15 Mai 2020
A missa não é um “serviço que uma empresa vende aos clientes”, mas é um “evento comunitário, de intimidade, de partilha, de participação”. Acredito que uma maior consideração da verdade do rito eucarístico aconselharia outras escolhas: palavras menos frias, dinâmicas menos artificiais, especialmente comunidades menos afastadas, menos esquecidas, menos irrelevantes, menos negadas.
O comentário é do teólogo italiano Andrea Grillo, professor do Pontifício Ateneu Santo Anselmo, em artigo publicado em Come Se Non, 14-05-2020. A tradução é de Moisés Sbardelotto.
Nessa quarta-feira, 13, vimos pela primeira vez o vídeo publicitário com o qual a Conferência Episcopal Italiana (CEI) comunica que, a partir do dia 18 de maio, as Igrejas voltarão a celebrar a eucaristia “com o povo”.
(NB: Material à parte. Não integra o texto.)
Definition room_keys (schedule : list Lecture) : list (string * string) :=
  (fun l => (room_id l, timeslot l)) <$> schedule.

#[global] Instance within_preference_dec prefs l :
  Decision (within_preference prefs l).
Proof.
  unfold within_preference.
  destruct (prefs !! (teacher_id l, slot_day (timeslot l))) as [windows|].
  - destruct (decide (Exists (fun w =>
                String.leb (fst w) (slot_time (timeslot l)) = true
                ∧ String.ltb (slot_time (timeslot l)) (snd w) = true) windows))
      as [Hex|Hno].
    + left. apply Exists_exists in Hex as ([s e] & Hin & Hs & He).
      by exists windows, s, e.
    + right. intros (ws & s & e & [= <-] & Hin & Hs & He).
      apply Hno, Exists_exists. by exists (s, e).
  - right. by intros (ws & s & e & ? & _).
Defined.

(** The number of lectures charged for availability: the teacher has no
    window for the day, or the start time is in none of the windows. *)
Definition outside_preference
    (prefs : gmap (string * string) (list (string * string)))
    (schedule : list Lecture) : nat :=
  length (filter (fun l => ¬ within_preference prefs l) schedule).

End Counting.

(** ** More sample instances *)

Module Sample2.

(** The schedule that [Sample.solution] decodes to, and a third lecture
    that takes the room of the first at the same time. *)
Definition schedule : list Institution.Lecture :=
  [Institution.mkLecture "CS101" "T1" "R1" "Sunday_11:00";
   Institution.mkLecture "CS101" "T1" "R1" "Thursday_16:00";
   Institution.mkLecture "MA201" "T2" "R1" "Sunday_11:00"].

(** A lecture whose slot has no underscore, after a regular one. *)
Definition schedule_bad_slot : list Institution.Lecture :=
  [Institution.mkLecture "CS101" "T1" "R1" "Sunday_11:00";
   Institution.mkLecture "CS101" "T1" "R1" "Sunday"].

(** A scheduler for the sample data. *)
Definition scheduler : Py.result Institution.SchedulerGA :=
  dp ← Institution.prepare_data Sample.courses Sample.classrooms
         Sample.teacher_courses Sample.teacher_preferences;
  Ok (Institution.SchedulerGA_init dp Sample.params).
?? Da lunedì 18 maggio si può tornare a messa. Ecco le indicazioni da rispettare per garantire la salute di tutti! pic.twitter.com/rdAefS2qRJ
— @CEI (@UCSCEI) May 13, 2020
Quando se escreve um comunicado, o exame é imediato. Quando se produz um vídeo de 55 segundos, a análise não pode se limitar apenas ao registro verbal.
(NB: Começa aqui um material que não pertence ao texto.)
(** [BooleanSecretSharing::And] on vectors: as many conjunctions as
    [zb_vec] has cells, in one round. *)
Definition And_vec (party : Party) (btb_vec : list BeaverTriplet)
    (xb_vec yb_vec zb_vec : list Z) : Proto (list Z) :=
  let num := length zb_vec in
  let zeros := replicate (num * 2) 0 in
  own ← And_mask_loop num 0 btb_vec xb_vec yb_vec zeros;
  let de_vec_0 := if GetId party =? 0 then own else zeros in
  let de_vec_1 := if GetId party =? 0 then zeros else own in
  de_vec ← Reconst_vec party de_vec_0 de_vec_1 zeros;
  And_combine_loop party num 0 btb_vec de_vec zb_vec.

(** The two element-wise loops of the vector [Or] at party 0:
      nxb_vec[i] = xb_vec[i] ^ 1;  nyb_vec[i] = yb_vec[i] ^ 1;
    and, after the [And],
      zb_vec[i] = zb_vec[i] ^ 1; *)
Fixpoint Or_flip_inputs (n i : nat) (xb_vec yb_vec nxb_vec nyb_vec : list Z)
  : Proto (list Z * list Z) :=
  match n with
  | O => Ret (nxb_vec, nyb_vec)
  | S n' =>
      match xb_vec !! i, yb_vec !! i with
      | Some x, Some y =>
          Or_flip_inputs n' (S i) xb_vec yb_vec
            (<[i := Z.lxor x 1]> nxb_vec) (<[i := Z.lxor y 1]> nyb_vec)
      | _, _ => Fail out_of_range
      end
  end.

Fixpoint Or_flip_output (n i : nat) (zb_vec : list Z) : Proto (list Z) :=
  match n with
  | O => Ret zb_vec
  | S n' =>
      match zb_vec !! i with
      | Some z => Or_flip_output n' (S i) (<[i := Z.lxor z 1]> zb_vec)
      | None => Fail out_of_range
      end
  end.
Definition dek_to_greg (dek_day dek_month dek_year : Z) : outcome (Z * Z * Z) :=
  year_day <- year_day_on_greg_date dek_day dek_month dek_year ;;
  let months := gregorian_calendar_months dek_year in
  let '(year_day, month) := for_months (Py.enumerate months 1) year_day None in
  match month with
  | Some month => Ok (year_day, month, dek_year)
  | None => Raise UnboundLocalError
  end.

Definition greg_to_dek (day month year : Z) : outcome (Z * Z * Z) :=
  year_day <- year_day_on_greg_date day month year ;;
  if year_day >? 1 + Py.int_of_bool (Py.isleap year) then
    let year_day := year_day - (1 + Py.int_of_bool (Py.isleap year)) in
    quotient <- Py.true_divide (year_day - 1) 28 ;;
    let dek_month := Py.int_of_float quotient + 1 in
    let dek_day := (year_day - 1) mod 28 + 1 in
    Ok (dek_day, dek_month, year)
  else
    let dek_month := 0 in
    let dek_day := day in
    Ok (dek_day, dek_month, year).

(** ** Validity of dates, as the data model states it *)

Definition month_length (month year : Z) : Z :=
  nth (Z.to_nat (month - 1)) (gregorian_calendar_months year) 0.

Definition valid_greg (day month year : Z) : bool :=
  (1 <=? month) && (month <=? 12) &&
  (1 <=? day) && (day <=? month_length month year).

Definition valid_dek (day month year : Z) : bool :=
  if month =? 0 then (day =? 1) || ((day =? 2) && Py.isleap year)
  else (1 <=? month) && (month <=? 13) && (1 <=? day) && (day <=? 28).

(** ** Reference definitions

    The properties below compare the module with the usual day count of the
    proleptic Gregorian calendar and with the conversion as the design
    describes it. *)

Module Reference.

(** Days elapsed before 1 January of [year]; day 1 is Monday 1 January of
    year 1. *)
Definition days_before_year (year : Z) : Z :=
  365 * (year - 1) + (year - 1) / 4 - (year - 1) / 100 + (year - 1) / 400.

Definition days_before_month (month year : Z) : Z :=
  (367 * month - 362) / 12
  + (if month <=? 2 then 0 else if Py.isleap year then -1 else -2).

Definition day_number (day month year : Z) : Z :=
  days_before_year year + days_before_month month year + day.

(** 1 = Sunday, ..., 7 = Saturday. *)
Definition weekday (day month year : Z) : Z :=
  day_number day month year mod 7 + 1.

(** Dekatrian to Gregorian as designed: the Dekatrian day of the year, then
    the walk along the month lengths. *)
Definition dek_to_greg_by_deka_ordinal (dek_day dek_month dek_year : Z)
  : outcome (Z * Z * Z) :=
  let year_day := year_day_on_deka_date dek_day dek_month dek_year in
  let months := gregorian_calendar_months dek_year in
  let '(year_day, month) := for_months (Py.enumerate months 1) year_day None in
  match month with
  | Some month => Ok (year_day, month, dek_year)
  | None => Raise UnboundLocalError
  end.

End Reference.

(** The two compositions of the round-trip law. *)
Definition greg_round_trip (day month year : Z) : outcome (Z * Z * Z) :=
  dek <- greg_to_dek day month year ;;
  let '(dek_day, dek_month, dek_year) := dek in
  dek_to_greg dek_day dek_month dek_year.

Definition dek_round_trip (dek_day dek_month dek_year : Z)
  : outcome (Z * Z * Z) :=
  greg <- dek_to_greg dek_day dek_month dek_year ;;
  let '(day, month, year) := greg in
  greg_to_dek day month year.

Definition zsum (l : list Z) : Z := fold_right Z.add 0 l.

(** Days of the year before the first of [month], along the module's tuple. *)
Definition days_before (month year : Z) : Z :=
  zsum (firstn (Z.to_nat (month - 1)) (gregorian_calendar_months year)).

(** The weekday of the first Auroran against the reference day count, as a
    test on one year: against the date with the ordinal of 1/1 Dekatrian, and
    against 1 January of the next year. *)
Definition auroran_weekday_check (year : Z) : bool :=
  (week_day_on_first_auroran year
   =? Reference.weekday (year_day_on_deka_date 1 1 year) 1 year)
  && (week_day_on_first_auroran year =? Reference.weekday 1 1 (year + 1)).

(** ** Facts about the Python primitives *)

Section Primitives.

Lemma int_of_bool_range b : 0 <= Py.int_of_bool b <= 1.
Proof. destruct b; simpl; lia. Qed.
(* ===== verification/_CoqProject ===== *)
-Q . S2P
Prelude.v
Regex.v
RepoKey.v
Utf8.v
Json.v
JsonDecoder.v
JsonEncode.v
Decimal.v
GoTime.v
PepDecision.v
PepRequest.v
PepDecider.v
PepStrict.v
PepWire.v
PepClient.v
PepFake.v
PepCacheKey.v
PepCache.v
PepCacheSpec.v
PepCacheSafety.v
PepCacheDecide.v
Base64.v
GoStrings.v
AuthJson.v
AuthToken.v
AuthTokenSpec.v
AuthJwks.v
AuthJwksClient.v
AuthReview.v
AuthExchange.v
WtObject.v
WtToken.v
WtTokenSpec.v
WtExchange.v
WtClient.v
WtClientSpec.v
WtTransport.v
GoFormat.v
ChBindings.v
ChStatement.v
ChClient.v
ReadQuery.v
ReadInstrument.v
ReadOwnership.v
ReadScope.v
ReadScopeSpec.v
Readers.v
ReadPieces.v
ReadSpec.v
ReadMetrics.v
ReadSizing.v
ReadRows.v
GoRegexp.v
LlmErrors.v
Wellformed.v
LlmJson.v
LlmProvider.v
LlmRedact.v
LlmParse.v
LlmSchema.v
LlmSchemaSpec.v
LlmCall.v
LlmRequest.v
LlmComplete.v
LlmContract.v
LlmRule.v
LlmStrict.v
LlmBatch.v
LlmBatchSpec.v
SchemaTables.v
ReadRowsSpec.v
A liturgia do pós-Concílio, com a sua força, nos tornou muito mais atentos a captar todos os “registros não verbais” dos quais toda linguagem é riquíssima, além da linguagem da “comunicação publicitária”, da qual o vídeo que vimos nessa quarta-feira também faz parte.
Antes de examinar as palavras e todas as outras linguagens, no entanto, gostaria de indicar algumas advertências importantes.
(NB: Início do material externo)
(** One element. *)
Lemma items_step i st stk s v t1 depth fuel :
  (st = ArrayStart /\ s = i \/ st = ArrayComma /\ peek i = Some (","%char, s)) ->
  value true s v t1 -> walk_complete s v t1 -> strictb (S depth) v = true -> 2 * String.length s + 3 <= S fuel ->
  walk_items (S fuel) (Dec i st stk) depth = walk_items fuel (Dec t1 ArrayComma stk) depth.
Proof.
  intros Hi Hv Hw Hb Hf. simpl.
  assert (HM : More (Dec i st stk) = true).
  { destruct Hi as [[_ ->]|[_ Hi]]; [eapply More_value; exact Hv | eapply More_comma; exact Hi]. }
  rewrite HM. rewrite (Hw _ (S depth) fuel); [|destruct Hi as [[-> _]|[-> _]]; reflexivity| |assumption|lia].
  - destruct Hi as [[-> _]|[-> _]]; reflexivity.
  - unfold at_value. destruct Hi as [[-> ->]|[-> Hi]]; [reflexivity | exact Hi].
Qed.

Lemma members_last_fuel i stk seen depth fuel r :
  peek i = Some ("}"%char, r) -> 0 < fuel ->
  walk_members fuel (Dec i ObjectComma stk) seen depth = WDone (Dec i ObjectComma stk).
Proof. intros H Hf. destruct fuel as [|fuel]; [lia|]. simpl. unfold More. simpl. rewrite H. reflexivity. Qed.

Lemma items_last_fuel i stk depth fuel r :
  peek i = Some ("]"%char, r) -> 0 < fuel ->
  walk_items fuel (Dec i ArrayComma stk) depth = WDone (Dec i ArrayComma stk).
Proof. intros H Hf. destruct fuel as [|fuel]; [lia|]. simpl. unfold More. simpl. rewrite H. reflexivity. Qed.
Lemma value_Marshal fl v r : no_numbers v = true -> value fl (Marshal v +:+ r) (cleaned v) r.
Proof.
  revert v r. apply (json_deep_ind (fun v => forall r, no_numbers v = true -> value fl (Marshal v +:+ r) (cleaned v) r)).
  - intros r _. eapply v_scalar; [apply peek_char; reflexivity|discriminate|discriminate|reflexivity].
  - intros [] r _; (eapply v_scalar; [apply peek_char; reflexivity|discriminate|discriminate|reflexivity]).
  - discriminate.
  - intros s r _. apply value_enc_string.
  - intros l IH r H. simpl in *. rewrite str_app_cons, str_app_assoc. destruct l as [|x l].
    + eapply v_arr_nil; apply peek_char; reflexivity.
    + eapply v_arr; [apply peek_char; reflexivity|]. apply elements_Marshal; [discriminate|].
      rewrite forallb_forall in H. apply Forall_forall. intros y Hy r'. rewrite Forall_forall in IH.
      apply IH; [exact Hy|]. apply H. apply list_elem_of_In. exact Hy.
  - intros m IH r H. simpl in *. rewrite str_app_cons, str_app_assoc. destruct m as [|x m].
    + eapply v_obj_nil; apply peek_char; reflexivity.
    + eapply v_obj; [apply peek_char; reflexivity|]. apply members_Marshal; [discriminate|].
      rewrite forallb_forall in H. apply Forall_forall. intros y Hy r'. rewrite Forall_forall in IH.
      apply IH; [exact Hy|]. apply H. apply list_elem_of_In. exact Hy.
Qed.

Lemma levels_cleaned v : levels (cleaned v) = levels v.
Proof.
  induction v using json_deep_ind; try reflexivity; simpl; f_equal.
  - induction H as [|x l Hx _ IH]; [reflexivity|]. simpl. rewrite Hx, IH. reflexivity.
  - induction H as [|x l Hx _ IH]; [reflexivity|]. simpl. rewrite Hx, IH. reflexivity.
Qed.

(** What Marshal writes is one document, read back as written. *)
Lemma parse_Marshal fl v : no_numbers v = true -> shallow v = true -> parse_document fl (Marshal v) = Some (cleaned v).
Proof.
  intros H Hs. apply parse_iff. split; [|unfold shallow; rewrite levels_cleaned; exact Hs]. exists EmptyString. split; [|reflexivity].
  rewrite <-(str_app_nil_r (Marshal v)). apply value_Marshal. exact H.
Qed.

End Encode.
A simbólica publicitária, assim como a litúrgica, esconde a coisa mais importante que quer nos dizer. Se não estiver oculto, não é um símbolo. E, na comunicação do cinema, da TV e de todas as “mídias audiovisuais”, o poder comunicativo se joga precisamente no uso “diabólico” (no sentido etimológico de diabolos, “divisor”) de grandes símbolos universais.
Vendem-se biscoitos como famílias felizes, xampus ou carros como sucesso com as mulheres, detergentes ou águas minerais como pureza moral, relógios ou loções pós-barba como vidas intrépidas.
Em cada vídeo publicitário, o espectador é “jogado” em um duplo nível: deve aderir emocionalmente ao valor universal, para permanecer vítima do produto em particular. Nisso reside a “diabolicidade” do vídeo promocional: o símbolo une, enquanto o vídeo promocional divide: divide o sujeito de si mesmo, divide-o em ideal sonhador e concreto consumidor.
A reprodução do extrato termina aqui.